TASK TO COMPLETE
In the entries below, which lines run from the one containing "require_ok in Hu." to the one containing "- unfold Tree_get, Lookup_new."? Copy exactly those lines, ends included, and no others.

[Stored items]
__________

(** The channel loses, duplicates and reorders nothing.  After any
    interleaving of sends, receives, clones, drops, closes and poisonings,
    while the receiver is alive the accepted messages are the delivered ones
    followed by those still queued, of which there are at most [capacity];
    and a receive that reports disconnection on a channel that has not failed
    does so only after every accepted message has been delivered. *)
Lemma channel_fifo (capacity : nat) (t : Trace) :
  chan_reachable capacity t → tr_receiver t = true →
  (∃ l, tr_accepted t = tr_delivered t ++ l ∧ holds (ch_messages (tr_channel t)) l ∧
        (length l ≤ capacity)%nat) ∧
  (Queue_receive (tr_channel t) = (tr_channel t, inr RecvDisconnected) →
   ch_failed (tr_channel t) = false →
   tr_delivered t = tr_accepted t ∧
   (ch_closed (tr_channel t) = true ∨ ch_senders (tr_channel t) = 0)).
Proof.
  intros (l & Hq & Hc & Hr & Hf)%chan_reachable_inv Hrv. rewrite Hrv in Hr. split.
  - exists l. split_and!; [done | done |]. destruct Hq as (_ & _ & H & _). by rewrite Hc in H.
  - intros Hrecv Hnf. unfold Queue_receive in Hrecv. rewrite Hnf in Hrecv.
    pose proof (holds_pop_front _ l Hq) as Hp. destruct l as [|w l].
    + rewrite Hp in Hrecv. rewrite Hr, app_nil_r. split; [done|].
      destruct (ch_closed _); [by left|]. cbn in Hrecv. right.
      destruct (bool_decide (ch_senders (tr_channel t) = 0)) eqn:E; [|done].
      by apply bool_decide_eq_true_1 in E.
    + destruct Hp as (q' & Hp & _). rewrite Hp in Hrecv. done.
Qed.

End Channel.

Arguments Channel : clear implicits.
Arguments Trace : clear implicits.

Definition sample_channel : Channel Z :=
  unwrap_or {| ch_messages := {| q_slots := []; q_head := 0; q_len := 0 |}; ch_senders := 0;
               ch_closed := true; ch_failed := true |} (bounded 2 true).

Definition sample_trace : Trace Z :=
  {| tr_channel := (Sender_try_send sample_channel 7).1; tr_receiver := true;
     tr_accepted := [7]; tr_delivered := [] |}.
(** C34: traversals terminate and never panic.  On any page source, however
    corrupt its pages are (cycles, wrong levels, missing children), a lookup
    and a walk whose visitors do not panic return a value or an error: the
    levels strictly decrease, so the height bound of 8 is never exceeded, and
    no child index, level or first entry is out of range. *)
Theorem traversals_total `{Crc32} (source : PageReader) (commit : Commit) (last block : Z) {S}
    (page : Z → S → result S) (visitor : Extent → S → result S) (s : S) :
  (∀ offset, source offset ≠ Panic) → (∀ o s, page o s ≠ Panic) → (∀ e s, visitor e s ≠ Panic) →
  Tree_get source commit last block ≠ Panic ∧
  (Tree_new commit last = Ok tt → Tree_walk_pages source commit last page visitor s ≠ Panic).
Proof.
  intros Hs Hp Hv.
  assert (Hh : ∀ u, validate_view commit last = Ok u → r_offset (cm_root commit) ≠ 0 →
    1 ≤ r_height (cm_root commit) ≤ MAX_HEIGHT).
  { intros u Hu Hr. unfold validate_view, Commit_validate in Hu. rewrite !require_bind, require_ok in Hu.
    destruct Hu as (_ & _ & Hu). rewrite (bool_decide_eq_false_2 _ Hr) in Hu. by breflect. }
  split.
  - unfold Tree_get, Lookup_new. apply bind_no_panic.
    + unfold validate_view, Commit_validate. no_panic.
    + intros lookup (u & Hu & (_ & _ & [= <-])%result_bind_ok)%result_bind_ok.
      apply get_loop_no_panic; [done|]. cbn [lk_cursor].
      destruct (bool_decide (r_offset (cm_root commit) ≠ 0)) eqn:E; breflect.
      * specialize (Hh u Hu E). unfold Cursor_root, saturating_sub, MAX_HEIGHT in *. cbn [cu_level].
        unfold get_fuel, MAX_HEIGHT. lia.
      * unfold get_fuel. lia.
  - intros Hview. unfold Tree_walk_pages. destruct (bool_decide _) eqn:E; breflect; [|done].
    specialize (Hh tt Hview E). apply visit_no_panic; try done;
      unfold Cursor_root, saturating_sub, MAX_HEIGHT in *; cbn [cu_level]; lia.
Qed.

Lemma traversals_total_witness :
  @Tree_get crc_ieee (λ _, Ok (zeros 4096)) sample_tree 20480 1 ≠ Panic.
Proof.
  apply (@traversals_total crc_ieee (λ _, Ok (zeros 4096)) sample_tree 20480 1 unit
    (λ _ s, Ok s) (λ _ s, Ok s) tt); intros; discriminate.
Defined.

__________

SOLUTION FOR THIS TASK
  { intros u Hu Hr. unfold validate_view, Commit_validate in Hu. rewrite !require_bind, require_ok in Hu.
    destruct Hu as (_ & _ & Hu). rewrite (bool_decide_eq_false_2 _ Hr) in Hu. by breflect. }
  split.
  - unfold Tree_get, Lookup_new. apply bind_no_panic.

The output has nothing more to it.